The click of the light switch lit a rough glass sconce shaped like a half moon above the door, and a hidden light in the alcove across the room. Jeri’s mouth parted slightly as she gazed about. I grinned.

“This is great,” she said. “Did you build it yourselves?”

“Mostly. Blue had a contractor friend who helped.”

The room we stood in was twenty by twenty with a high open-beam ceiling lined with willow twigs. Windowed like a screen porch, with a floor of rough-planked hand-scraped hickory boards and walls plastered with orangey-gold clay, the room was both small and simple and yet oddly spacious and stark. In one corner was a raised alcove, defined by the deep red trunk of a madrone, which provided the corner pillar. A hanging scroll in the alcove showed grass blowing in the wind. There was little furniture—a wicker rocking chair and a simple futon couch which folded out to make a bed. A small burgundy-toned prayer rug lay in front of the couch and a cedar chest in the corner supported Blue’s bagpipes.

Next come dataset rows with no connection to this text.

(* ===== verification/EditsThms.v ===== *)
(** The addresses of an edit, the distance behind the hint of a misspelled root, and
    the agreement of the two carriers of an assignment: the document and the wire. *)

From S2P Require Import Prelude.
From S2P Require Import Contracts.
From S2P Require Import Text.
From S2P Require Import Requests.
From S2P Require Import Notifications.
From S2P Require Import Store.
From S2P Require Import Identity.
From S2P Require Import Routes.
From S2P Require Import Providers.
From S2P Require Import Toml.
From S2P Require Import Schema.
From S2P Require Import SchemaThms.
From S2P Require Import Edits.

(** * The distance of two keys *)

(** A way to turn one list into another, and the number of edits in it. *)
Inductive alignment : list Z -> list Z -> nat -> Prop :=
  | al_nil : alignment [] [] 0
  | al_keep a l r n : alignment l r n -> alignment (a :: l) (a :: r) n
  | al_substitute a b l r n : alignment l r n -> alignment (a :: l) (b :: r) (S n)
  | al_delete a l r n : alignment l r n -> alignment (a :: l) r (S n)
  | al_insert b l r n : alignment l r n -> alignment l (b :: r) (S n).

Definition least (l r : list Z) (d : nat) : Prop := alignment l r d /\ forall n, alignment l r n -> d <= n.

Lemma alignment_app l r n l' r' n' : alignment l r n -> alignment l' r' n' -> alignment (l ++ l') (r ++ r') (n + n').
Proof. induction 1; cbn; intros; eauto using alignment. Qed.

Lemma alignment_reverse l r n : alignment l r n -> alignment (reverse l) (reverse r) n.
Proof.
  induction 1 as [|a l r n _ IH|a b l r n _ IH|a l r n _ IH|b l r n _ IH]; rewrite ?reverse_cons; [constructor|..].
  - rewrite <- (Nat.add_0_r n). apply alignment_app; [done|]. repeat constructor.
  - rewrite <- Nat.add_1_r. apply alignment_app; [done|]. repeat constructor.
  - rewrite <- Nat.add_1_r, <- (app_nil_r (reverse r)). apply alignment_app; [done|]. repeat constructor.
  - rewrite <- Nat.add_1_r, <- (app_nil_r (reverse l)). apply alignment_app; [done|]. repeat constructor.
Qed.

(** The last step of a way between two lists. *)
Lemma alignment_last l a r b n :
  alignment (l ++ [a]) (r ++ [b]) n ->
  (a = b /\ alignment l r n) \/
  exists m, n = S m /\ (alignment l r m \/ alignment l (r ++ [b]) m \/ alignment (l ++ [a]) r m).
Proof.
  intros H%alignment_reverse. rewrite !reverse_snoc in H.
  inversion H as [|? l0 r0 ? Ha|? ? l0 r0 ? Ha|? l0 r0 ? Ha|? l0 r0 ? Ha]; subst; apply alignment_reverse in Ha;
    rewrite ?reverse_cons, !reverse_involutive in Ha; eauto 10.
Qed.

Lemma alignment_nil_l r n : alignment [] r n -> length r <= n.
Proof. remember [] as l eqn:E. induction 1; cbn; try discriminate; [lia|]. specialize (IHalignment E). lia. Qed.

Lemma alignment_nil_r l n : alignment l [] n -> length l <= n.
Proof. remember [] as r eqn:E. induction 1; cbn; try discriminate; [lia|]. specialize (IHalignment E). lia. Qed.

Lemma least_nil_l r : least [] r (length r).
Proof. split; [|apply alignment_nil_l]. induction r; cbn; eauto using alignment. Qed.

Lemma least_nil_r l : least l [] (length l).
Proof. split; [|apply alignment_nil_r]. induction l; cbn; eauto using alignment. Qed.

(** The recurrence of the table. *)
Lemma least_snoc l a r b above beside before :
  least l r above -> least l (r ++ [b]) beside -> least (l ++ [a]) r before ->
  least (l ++ [a]) (r ++ [b])
    (Nat.min (Nat.min (above + (if decide (a = b) then 0 else 1)) (beside + 1)) (before + 1)).
Proof.
  intros [Ha Hla] [Hs Hls] [Hb Hlb]. split.
  - assert (H1 : alignment (l ++ [a]) (r ++ [b]) (above + (if decide (a = b) then 0 else 1))).
    { apply alignment_app; [done|]. case_decide; subst; repeat constructor. }
    assert (H2 : alignment (l ++ [a]) (r ++ [b]) (beside + 1)).
    { rewrite <- (app_nil_r (r ++ [b])). apply alignment_app; [done|]. repeat constructor. }
    assert (H3 : alignment (l ++ [a]) (r ++ [b]) (before + 1)).
    { rewrite <- (app_nil_r (l ++ [a])). apply alignment_app; [done|]. repeat constructor. }
    apply (Nat.min_case _ _ (alignment _ _)); [apply (Nat.min_case _ _ (alignment _ _))|]; done.
  - intros n [[-> Hn]|(m & -> & [Hm|[Hm|Hm]])]%alignment_last.
    + rewrite decide_True by done. apply Hla in Hn. lia.
    + apply Hla in Hm. case_decide; lia.
    + apply Hls in Hm. lia.
    + apply Hlb in Hm. lia.
Qed.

“We call this the music room,” I said. “It’s where Blue plays his bagpipes. They’re loud. It’s a good thing we’ve got a separate house. Would you like a tour of the whole place before we start? It won’t take long.”

“Sure,” Jeri said, still gazing about in apparent fascination.

I led the way to Mac’s room, through the beaded curtain, and watched Jeri peer at the antique desk in front of the turquoise-blue wall, a special request of Mac’s and his favorite color. Mac’s bed had a rust-colored quilt and a wool blanket with a Native American design of galloping horses.

“The bathroom is the best part,” I said. “Blue wanted a big shower.”

The small bathroom boasted a handmade concrete counter with a beaten copper sink and a five-by-five walk-in shower, tiled in stone, with a glass-block exterior wall that filled the space with light.

“I love glass block,” said Jeri, gazing at the wall somewhat wistfully. “This is great,” she added.

“We had fun with it,” I said, and led the way back to the main room.

Settling into the rocker, I watched Jeri take the end of the couch and bring out her small recorder. Her smooth blond head, sporting a neat, short cut and showing no gray, I noticed, was bent over for a minute as she fiddled with the dials. I felt a sudden rush of fondness, remembering all of our previous interactions. I liked Jeri Ward. We’d known each other in an off-again on-again way for twenty years. Somehow we had never become intimate friends, perhaps because neither she nor I was the type to make many close friendships. Nonetheless, I liked her very much, and sensed that the feeling was mutual.

“Did you find anything interesting in the woods?” I asked her.

“Not really. Not yet,” she muttered, not looking up. “The scene-of-crime guys are still there.” And then, “I just got back from Lazy Valley Stable. I had a guy from there come pick up the horse.”

“Was it the trainer, Jonah Wakefield?”

“Yeah, that’s what he said his name was. Young, dark, clearly thinks he’s God’s gift to women.”

“That would be Jonah,” I agreed. “Does he know Jane’s dead?”

“It was pretty much impossible not to tell him,” Jeri said. “Given that I had to put someone in charge of the horse. He doesn’t know the woman’s been shot or where she was found, though. I led the horse down to that spot where you met us and had him pick her up there.”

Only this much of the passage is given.